Sessions has repeatedly argued that terrorism suspects do not deserve the same legal rights as citizens tried in U.S. courts and suggested that trying them within the country's borders would pose a security risk. Instead he has advocated – as recently as during a radio interview in March – that they be held and prosecuted in the U.S. military prison in Guantánamo Bay, Cuba.

Trump also took that position during his campaign last year, vowing at a rally in February 2016 to "load [Guantánamo] up with some bad dudes."

But that rhetoric did not penetrate Damache's brief court appearance Friday, at which the  Irish-Algerian dual citizen said little and simply requested that authorities contact the embassy of Ireland to secure legal representation on his behalf. U.S. Magistrate Judge Timothy Rice scheduled his next court hearing for Aug. 28.

Damache, first arrested on unrelated charges in Waterford, Ireland, in 2010, had been fighting extradition since a federal grand jury indicted him a year later on one count each of terrorism conspiracy and attempted identity theft.

Prosecutors here have alleged that Damache recruited several Americans to join a cell he was trying to establish for al-Qaeda in the Islamic Maghreb, which operates in Algeria. Three recruits, including LaRose, have been sentenced prison terms for their involvement.

But in May 2015, an Irish High Court judge refused to extradite Damache to the U.S., citing concerns over U.S. prison conditions. Justice Aileen Donnelly also questioned why Irish authorities had not tried to prosecute him first for his purported crimes. She ordered his release from custody. Ireland's attorney general appealed.

It remains unclear when or why Damache arrived in Spain. Had he remained in Ireland, he likely would have remained free, at least until the resolution of the appeal.

Known by his online moniker "theblackflag," Damache emerged as a shadowy figure in the case against LaRose and her co-defendants — one of the earliest prosecutions in the U.S. of its citizens seeking to aid violent jihadist efforts abroad.

Prosecutors say he used jihadist websites between 2008 and 2011 to recruit light-skinned women and others who did not fit the stereotypical terrorist profile.

His targets included the blonde, blue-eyed LaRose; Jamie Paulin Ramirez, a Hispanic single mother from Colorado; and Mohammad Hassan Khalid, a former high school honors student from Maryland who was, at the time of his guilty plea, the youngest person convicted in the U.S. on terrorism charges.

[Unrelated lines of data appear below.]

(** [s.find] and [s.rfind] succeed on a substring. *)
Lemma contains_find sub : forall s i,
  Py.contains sub s = true -> exists j, Py.find_from i sub s = Some j.
Proof.
  induction s as [ | c s IH]; intros i H; cbn [Py.contains Py.find_from] in *.
  - destruct (String.prefix sub ""); [eauto | discriminate].
  - destruct (String.prefix sub (String c s)); [eauto | ]. now apply IH.
Qed.

Lemma contains_rfind sub : forall s i,
  Py.contains sub s = true -> exists j, Py.rfind_from i sub s = Some j.
Proof.
  induction s as [ | c s IH]; intros i H; cbn [Py.contains Py.rfind_from] in *.
  - destruct (String.prefix sub ""); [eauto | discriminate].
  - destruct (Py.rfind_from (S i) sub s) as [j | ] eqn:E; [eauto | ].
    destruct (String.prefix sub (String c s)); [eauto | ].
    destruct (IH (S i) H) as [j Hj]. congruence.
Qed.

Lemma positions_nonneg indicators before after pos :
  Forall (fun p => (0 <= p)%Z) (indicator_positions indicators before after (Z.of_nat pos)).
Proof.
  unfold indicator_positions. apply Forall_app. split; apply List.Forall_forall;
    intros p Hp; apply in_map_iff in Hp; destruct Hp as (ind & <- & Hin);
    apply filter_In in Hin; destruct Hin as [_ Hc].
  - unfold rfind_z, Py.rfind. destruct (contains_rfind _ _ 0%nat Hc) as [j ->]. lia.
  - unfold find_z, Py.find. destruct (contains_find _ _ 0%nat Hc) as [j ->]. lia.
Qed.

Lemma closest_defined positions pos :
  positions <> [] -> Forall (fun p => (0 <= p)%Z) positions ->
  exists c, closest positions pos = Some c.
Proof.
  intros Hne Hall. unfold closest. destruct positions as [ | p rest]; [contradiction | ].
  inversion Hall as [ | ? ? Hp _]; subst. cbn [List.filter].
  apply Z.leb_le in Hp. rewrite Hp. cbn [map py_min]. eauto.
Qed.

(** The body of rule 1 always produces a degree: the [min] of its
    both-levels branch is never taken of an empty list. *)
Lemma degree_in_result_defined transcript pos spec :
  exists result, degree_in_result transcript pos spec = Some result.
Proof.
  unfold degree_in_result. cbv zeta.
  destruct (existsb _ master_indicators), (existsb _ bachelor_indicators); cbn [andb negb];
    eauto.
  set (mp := indicator_positions master_indicators _ _ _).
  set (bp := indicator_positions bachelor_indicators _ _ _).
  destruct mp as [ | m mp'] eqn:Em; [eauto | ].
  destruct bp as [ | b bp'] eqn:Eb; [eauto | ].
  destruct (closest_defined (m :: mp') (Z.of_nat pos)) as [cm ->];
    [discriminate | rewrite <- Em; apply positions_nonneg | ].
  destruct (closest_defined (b :: bp') (Z.of_nat pos)) as [cb ->];
    [discriminate | rewrite <- Eb; apply positions_nonneg | ].
  destruct (cm <? cb)%Z; eauto.
Qed.

End DegreeFacts.
Definition destroyM o : M World unit :=
  modify (fun w => with_profiler (destroyOperation o (profiler w)) w).

Definition countOperationM s n (delta : Z) : M World unit :=
  modify (fun w => with_profiler (countOperation s n delta (profiler w)) w).

(** The world after [createGroup], and the call. *)
Definition grouped_as (g : string) (members : list string) w : World :=
  with_profiler (createGroup g members (profiler w)) w.

Definition createGroupM (g : string) (members : list string) : M World unit :=
  modify (grouped_as g members).

(** The world after [reset]: the next session, nothing recorded. *)
Definition in_session (name : string) w : World :=
  with_profiler (reset name (profiler w)) w.

Definition resetM (name : string) : M World unit := modify (in_session name).

(** Reading the clock takes the next reading. *)
Definition ticked w : World :=
  mkWorld (profiler w) (stdout w) (reports w) (S (ticks w)) (clock w)
          (drawn w) (random w).

Definition now : M World Z := fun w => Ok (clock w (ticks w), ticked w).

Definition startTimerM s n : M World unit :=
  t <- now ;;
  modify (fun w => with_profiler (startTimer t s n (profiler w)) w).

Definition stopTimerM s n : M World unit :=
  t <- now ;;
  try_modify (fun w =>
    match stopTimer t s n (profiler w) with
    | Ok p => Ok (with_profiler p w)
    | Err e => Err e
    end).

(** The world after [showReport]: the report is appended to those shown. *)
Definition reported w : World :=
  let r := showReport (profiler w) in
  mkWorld r.2 (stdout w) (reports w ++ [r.1]) (ticks w) (clock w)
          (drawn w) (random w).
(* ===== verification/Power.v ===== *)
(** * Power: the three power functions of src/example1.cpp

    [slow_pow] (lines 10 to 21) multiplies [n] times and counts each
    multiplication on a handle.  [fast_pow] (lines 26 to 45) squares and
    multiplies recursively and reports its multiplications through the
    fire-and-forget [countOperation].  [fast_pow_iter] (lines 50 to 64) is
    the loop form and counts on a handle.

    Each function is translated statement by statement.  A local
    [Operation] is a value threaded through the function, and its
    destructor at the end of the scope is the explicit [destroyM].

    Fuel: the loop of [slow_pow] runs with its variant [n]; the two
    functions that halve their argument run with [Int32.bits], the width of
    an [int].  The [_run] theorems give the result of each function in
    closed form on every [int], so none ends in [OutOfFuel].

    What is proved: the value each function returns (the wrapped power),
    what it leaves in the series store, that the three agree on
    non-negative exponents, and how they differ on negative ones; that
    [fast_pow_iter] counts at most 2 (log2 n + 1) multiplications, fewer
    than [slow_pow] from n = 6 on; that with the base 5 of [main] the
    result is exact up to n = 13 and overflows from 14 on; that the
    recursion of [fast_pow] is exactly as deep as the exponent has
    halvings, so that 32 is the least fuel that serves every [int]. *)

From S2P Require Import Prelude Int32 Monad SeriesStore Profiler World Report Equiv.
From stdpp Require Import base option list gmap strings.
Import Int32.

#[local] Open Scope string_scope.
#[local] Open Scope Z_scope.
#[local] Open Scope prog_scope.

Section Power.
Context {T : Type} `{Store T}.

Implicit Types (x n size : Z) (w : World T).

(** ** slow_pow *)

Definition slow_pow_body x (st : Z * Z * Operation) : M (World T) (Z * Z * Operation) :=
  let '(i, p, o) := st in
  o <- countM o 1 ;;
  let p := imul p x in
  ret (iadd i 1, p, o).

Definition slow_pow x n : M (World T) Z :=
  let p := 1 in
  o <- createOperationM "slow_pow" n ;;
  st <- while (Z.to_nat n) (fun '(i, _, _) => i <? n) (slow_pow_body x) (0, p, o) ;;
  let '(_, p, o) := st in
  destroyM o ;;
  ret p.
(* ===== verification/Duplicates.v ===== *)
(** * Duplicates: [hasDuplicates] of src/example1.cpp

    [hasDuplicates v size] (lines 69 to 83) compares every pair of the
    first [size] elements of the array and counts the comparisons on a
    handle of the series "duplicates-comparation".  The array is a list;
    a read outside it is the error [OutOfBounds], where C++ leaves the
    behaviour undefined.  Of the two reads of a comparison, [v[i]] is
    taken first; C++ does not fix the order, which shows only in the
    index of the error on an empty array.

    Fuel: each loop runs with its variant at entry, [size - 1] for the
    outer loop and [size - (i + 1)] for the inner one.

    What is proved: on an array of at least [size] elements the function
    returns whether two of the first [size] elements are equal and records
    size * (size - 1) / 2 comparisons; on a shorter array it stops at the
    first read past the end; with [size] = [INT_MIN], where [size - 1]
    wraps around, it returns false after [INT_MAX] empty rounds. *)

From S2P Require Import Prelude Int32 Monad SeriesStore Profiler World.
From stdpp Require Import base option list gmap strings.
Import Int32.

#[local] Open Scope string_scope.
#[local] Open Scope Z_scope.
#[local] Open Scope prog_scope.

(** ** The specification *)

(** The elements at the positions [a] and [b] of [v] exist and are equal. *)
Definition same_at (v : list Z) (a b : Z) : Prop :=
  exists x, v !! Z.to_nat a = Some x /\ v !! Z.to_nat b = Some x.

(** Two of the first [size] elements are equal. *)
Definition has_dup (v : list Z) (size : Z) : Prop :=
  exists a b, 0 <= a < b /\ b < size /\ same_at v a b.

(** An equal pair among those compared before the inner loop of row [i]
    reaches column [j]. *)
Definition dup_seen (v : list Z) (size i j : Z) : Prop :=
  exists a b, 0 <= a < b /\ b < size /\ (a < i \/ a = i /\ b < j) /\ same_at v a b.

(** The number of pairs among [size] elements. *)
Definition comparisons (size : Z) : Z :=
  if size <=? 0 then 0 else size * (size - 1) / 2.

Section Duplicates.
Context {T : Type} `{Store T}.

Implicit Types (v : list Z) (size i j : Z) (o : Operation) (w : World T).

Definition hasDuplicates_inner_body v i (st : Z * bool * Operation)
  : M (World T) (Z * bool * Operation) :=
  let '(j, dup, o) := st in
  o <- countM o 1 ;;
  vi <- read v i ;;
  vj <- read v j ;;
  let dup := if vi =? vj then true else dup in
  ret (iadd j 1, dup, o).

Definition hasDuplicates_outer_body v size (st : Z * bool * Operation)
  : M (World T) (Z * bool * Operation) :=
  let '(i, dup, o) := st in
  inner <- while (Z.to_nat (size - iadd i 1)) (fun '(j, _, _) => j <? size)
             (hasDuplicates_inner_body v i) (iadd i 1, dup, o) ;;
  let '(_, dup, o) := inner in
  ret (iadd i 1, dup, o).

Definition hasDuplicates v size : M (World T) bool :=
  let dup := false in
  o <- createOperationM "duplicates-comparation" size ;;
  st <- while (Z.to_nat (isub size 1)) (fun '(i, _, _) => i <? isub size 1)
          (hasDuplicates_outer_body v size) (0, dup, o) ;;
  let '(_, dup, o) := st in
  destroyM o ;;
  ret dup.

(** ** Pairs seen so far *)

Lemma same_at_lookup v a b x y :
  v !! Z.to_nat a = Some x -> v !! Z.to_nat b = Some y -> same_at v a b <-> x = y.
Proof. unfold same_at. naive_solver. Qed.

Lemma dup_seen_step v size i j :
  0 <= i < j -> j < size ->
  dup_seen v size i (j + 1) <-> dup_seen v size i j \/ same_at v i j.
Proof.
  intros Hi Hj. unfold dup_seen. split.
  - intros (a & b & Ha & Hb & Hab & Hs).
    destruct (decide (a = i /\ b = j)) as [[-> ->]|]; [by right|].
    left. exists a, b. split_and!; try done; lia.
  - intros [(a & b & Ha & Hb & Hab & Hs)|Hs].
    + exists a, b. split_and!; try done; lia.
    + exists i, j. split_and!; try done; lia.
Qed.

Lemma dup_seen_next v size i :
  dup_seen v size i size <-> dup_seen v size (i + 1) (i + 1 + 1).
Proof.
  unfold dup_seen. split; intros (a & b & Ha & Hb & Hab & Hs);
    exists a, b; split_and!; try done; lia.
Qed.

Lemma dup_seen_none v size : ~ dup_seen v size 0 (0 + 1).
Proof. intros (a & b & Ha & Hb & Hab & Hs). lia. Qed.

Lemma dup_seen_all v size i :
  size - 1 <= i -> dup_seen v size i (i + 1) <-> has_dup v size.
Proof.
  intros Hi. unfold dup_seen, has_dup. split.
  - intros (a & b & Ha & Hb & Hab & Hs). by exists a, b.
  - intros (a & b & Ha & Hb & Hs). exists a, b. split_and!; try done; lia.
Qed.

Lemma has_dup_not_NoDup v size : has_dup v size -> ~ NoDup (take (Z.to_nat size) v).
Proof.
  intros (a & b & Ha & Hb & x & Hxa & Hxb) Hnd.
  assert (Z.to_nat a = Z.to_nat b); [|lia].
  eapply (NoDup_lookup _ _ _ x Hnd); rewrite lookup_take_lt; (done || lia).
Qed.

Lemma not_has_dup_NoDup v size : ~ has_dup v size -> NoDup (take (Z.to_nat size) v).
Proof.
  intros Hno. apply NoDup_alt. intros a b x Ha Hb.
  apply lookup_take_Some in Ha as [Ha Han], Hb as [Hb Hbn].
  destruct (Nat.lt_total a b) as [Hlt|[->|Hlt]]; [exfalso| done |exfalso]; apply Hno.
  - exists (Z.of_nat a), (Z.of_nat b). split_and!; try lia.
    exists x. by rewrite !Nat2Z.id.
  - exists (Z.of_nat b), (Z.of_nat a). split_and!; try lia.
    exists x. by rewrite !Nat2Z.id.
Qed.

(** The flag of the loops decides the specification. *)
Lemma dup_flag_NoDup v size (dup : bool) :
  (dup = true <-> has_dup v size) ->
  dup = negb (bool_decide (NoDup (take (Z.to_nat size) v))).
Proof.
  intros Hd. destruct dup.
  - rewrite bool_decide_eq_false_2; [done|]. by apply has_dup_not_NoDup, Hd.
  - rewrite bool_decide_eq_true_2; [done|].
    apply not_has_dup_NoDup. intros Hh. by apply Hd in Hh.
Qed.

Lemma comparisons_total size t :
  2 * t = Z.max 0 (size - 1) * (2 * size - Z.max 0 (size - 1) - 1) -> t = comparisons size.
Proof.
  unfold comparisons. intros Ht. destruct (Z.leb_spec size 0) as [Hle|Hgt].
  - rewrite Z.max_l in Ht by lia. lia.
  - rewrite Z.max_r in Ht by lia. apply Z.div_unique_exact; lia.
Qed.

(** ** The inner loop *)

Lemma dup_flag_step v size i j (dup : bool) x y :
  0 <= i < j -> j < size ->
  v !! Z.to_nat i = Some x -> v !! Z.to_nat j = Some y ->
  (dup = true <-> dup_seen v size i j) ->
  (if x =? y then true else dup) = true <-> dup_seen v size i (j + 1).
Proof.
  intros Hi Hj Hx Hy Hd.
  rewrite dup_seen_step, (same_at_lookup v i j x y), <- Hd by done.
  destruct (Z.eqb_spec x y); naive_solver.
Qed.

(** Row [i]: the loop compares [v[i]] with every later element, counting
    each comparison. *)
Lemma inner_loop_run v size i (dup : bool) o w :
  in_int size -> 0 <= i -> i + 1 <= size <= Z.of_nat (length v) ->
  current o (profiler w) = true ->
  (dup = true <-> dup_seen v size i (i + 1)) ->
  exists dup' : bool,
    while (Z.to_nat (size - iadd i 1)) (fun '(j, _, _) => j <? size)
      (hasDuplicates_inner_body v i) (iadd i 1, dup, o) w =
    Ok ((size, dup', advance o (size - i - 1)), counted o (size - i - 1) w) /\
    (dup' = true <-> dup_seen v size i size).
Proof.
  intros Hn Hi Hsz Hc Hd.
  assert (Hs : iadd i 1 = i + 1) by (apply iadd_small; int_lia). rewrite Hs.
  destruct (lookup_lt_is_Some_2 v (Z.to_nat i)) as [vi Hvi]; [lia|].
  destruct (while_total (fun '(j, _, _) => j <? size) (hasDuplicates_inner_body v i)
    (fun '(j, d, o') w' => i + 1 <= j <= size /\ (d = true <-> dup_seen v size i j) /\
       o' = advance o (j - i - 1) /\ w' = counted o (j - i - 1) w)
    (fun '(j, _, _) => Z.to_nat (size - j))) with
    (fuel := Z.to_nat (size - (i + 1))) (s := (i + 1, dup, o)) (w := w)
    as ([[j d] o'] & w' & Hrun & (Hj & Hd' & -> & ->) & Hexit).
  - intros [[j d] o'] w' (Hj & Hd' & -> & ->) Hcond. bool_to_prop.
    destruct (lookup_lt_is_Some_2 v (Z.to_nat j)) as [vj Hvj]; [lia|].
    assert (Hs' : iadd j 1 = j + 1) by (apply iadd_small; int_lia).
    eexists (_, _, _), _. split; [|split].
    + unfold hasDuplicates_inner_body. do 3 step. reflexivity.
    + rewrite Hs'. split_and!; [lia | lia | apply dup_flag_step; (done || lia) | |].
      * unfold advance. simpl. f_equal. lia.
      * cbn [advance op_series op_size op_total]. rewrite counted_succ by lia. f_equal. lia.
    + rewrite Hs'. lia.
  - replace (i + 1 - i - 1) with 0 by lia. rewrite advance_0.
    split_and!; (done || lia).
  - lia.
  - bool_to_prop. replace j with size in * by lia. by exists d.
Qed.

Together, authorities say, they attempted to recruit more men and women from Europe and the U.S., some of whom would travel to South Asia for explosives training and return to Europe to carry out terrorist attacks.

According to court filings, Damache eventually persuaded LaRose and Ramirez to join him in Ireland, with promises that they would launch an attack on Lars Vilks, a Swedish artist whose work depicting the prophet Muhammad's head on the body of a dog offended some Muslims.

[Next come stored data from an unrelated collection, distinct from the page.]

Lemma valueAt_powers_world_fast n w :
  n ∈ power_sizes ->
  valueAt "fast_pow" n (profiler (powers_world w)) =
  if decide (n = 0 \/ n = 1) then valueAt "fast_pow" n (profiler w)
  else Some (if Z.even n then 1 else 2).
Proof.
  intros [k Hk]%list_elem_of_lookup. unfold powers_world. rewrite valueAt_grouped_as.
  case_decide as Hn.
  - rewrite (after_each_untouched _ (fun w => valueAt "fast_pow" n (profiler w)));
      [apply valueAt_printed|].
    intros m w'. destruct (decide (n = m)) as [<-|]; [|by apply valueAt_power_effect_ne].
    by rewrite valueAt_power_effect_fast, decide_True.
  - rewrite (after_each_at power_effect (fun w => valueAt _ n (profiler w)) _ k n)
      by (done || apply power_sizes_NoDup || (intros; by apply valueAt_power_effect_ne)).
    by rewrite valueAt_power_effect_fast, decide_False.
Qed.

Lemma valueAt_duplicates_world n w :
  n ∈ duplicates_sizes ->
  valueAt "duplicates-comparation" n (profiler (duplicates_world w)) =
  Some (n * (n - 1) / 2).
Proof.
  intros Hn. pose proof Hn as [k Hk]%list_elem_of_lookup. unfold duplicates_world.
  rewrite (after_each_at duplicates_effect (fun w => valueAt _ n (profiler w)) _ k n)
    by (done || apply duplicates_sizes_NoDup ||
        (intros; apply valueAt_recorded_ne; intros [=]; done)).
  unfold duplicates_effect. rewrite valueAt_recorded_eq. unfold comparisons.
  apply list_elem_of_fmap in Hn as (i & -> & Hi%elem_of_seq). by case_cmp; [lia|].
Qed.

Lemma drawn_duplicates_world w :
  drawn (duplicates_world w) = (drawn w + Z.to_nat MAX_SIZE)%nat.
Proof. unfold duplicates_world. by rewrite (after_each_untouched _ drawn) by done. Qed.

(** ** The listing of the store when the report is shown *)

Lemma two_series (all : list (string * list (Z * Z))) (s1 s2 : string) :
  s1 <> s2 -> all.*1 = [s1; s2] ->
  all = [(s1, points_of s1 all); (s2, points_of s2 all)].
Proof.
  intros Hne. destruct all as [|[a p1] [|[b p2] [|? ?]]]; intros [= -> ->]; simpl.
  by rewrite (decide_True (P := s1 = s1)), (decide_False (P := s2 = s1)),
    (decide_True (P := s2 = s2)) by congruence.
Qed.

Lemma store_all_main_world w :
  store_all (series (profiler (main_world w))) =
  [("factorial_iter", iter_points w); ("factorial_rec", rec_points)].
Proof.
  unfold main_world. rewrite series_reported.
  assert (Hi := points_of_factorial_iter w). assert (Hr := points_of_factorial_rec w).
  assert (Hn := store_names_before_report w). unfold store_names in Hn.
  revert Hi Hr Hn. generalize (store_all (series (profiler (before_report w)))).
  intros all Hi Hr Hn. apply two_series in Hn; [|done].
  rewrite <- Hi, <- Hr. exact Hn.
Qed.

Lemma store_ok_main_world w : store_ok (main_world w).
Proof.
  unfold store_ok, main_world. rewrite series_reported. apply store_ok_before_report.
Qed.


(** ** The timers *)

Lemma timers_timers_effect n w :
  timers (profiler w) = ∅ -> timers (profiler (timers_effect n w)) = ∅.
Proof.
  intros E. unfold timers_effect, time_factorial_rec_effect, time_factorial_effect.
  repeat (rewrite timers_recorded || rewrite timers_timer_stopped || rewrite timers_started).
  rewrite E. by rewrite !delete_insert_eq, !delete_empty.
Qed.
(* ===== verification/Main.v ===== *)
(** * Main: the demo program of src/example1.cpp

    [main] (lines 114 to 170) runs three experiments on the global
    profiler, one session each: powers of 5 by [slow_pow] and [fast_pow],
    [hasDuplicates] on prefixes of a random array, and the two factorial
    functions, first counted and then timed over [nr_tests] repetitions.
    It ends with [showReport].

    The model is [main], composed of one program per experiment.  Each
    experiment is a counting loop; [Monad.while_for] turns it into the
    list of sizes it visits and the effect of one size on the world, so
    the world [main] ends in is an explicit composition, [main_world] of
    [Experiments].

    Fuel: the loop over the exponents runs with its variant at entry, 200;
    the loops with a stride run with their number of iterations.

    What is proved: [main] ends without an error and returns 0 from every
    world; it never prints the error message of the power experiment; what
    the power and duplicates experiments record, and that [reset] drops
    it; the report it shows ([main_report]), in full: the factorial
    session only, with the elapsed time in "factorial_iter" and the number
    of multiplications of [nr_tests] runs in "factorial_rec".

    The file has the program, the run of each experiment as an equation
    ([_run] lemmas), and the theorems on [main]: each says that [main]
    ends and what holds of the world it ends in, which [Experiments]
    reads off [main_world]. *)

From S2P Require Import Prelude Int32 Monad SeriesStore Profiler World Report.
From S2P Require Import MapStore Power Factorial Duplicates Experiments.
From stdpp Require Import base option list gmap strings sorting.
Import Int32.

Ramirez, who took her son with her, married Damache the day of her arrival in the country. LaRose became disenchanted and eventually left the group, calling an FBI tip line seeking money to return home.

But at her sentencing hearing in 2014, LaRose still spoke of Damache with admiration.

"I had so much respect for him. I had this emotional attachment to him," she told U.S. District Judge Petrese B. Tucker. "He was so brave."

She was sentenced to 10 years in prison and is serving her term in Tallahassee, Fla. Ramirez was sentenced to eight years. Khalid was released in 2015 after serving his prison term.

Damache could face up to 45 years in prison if convicted.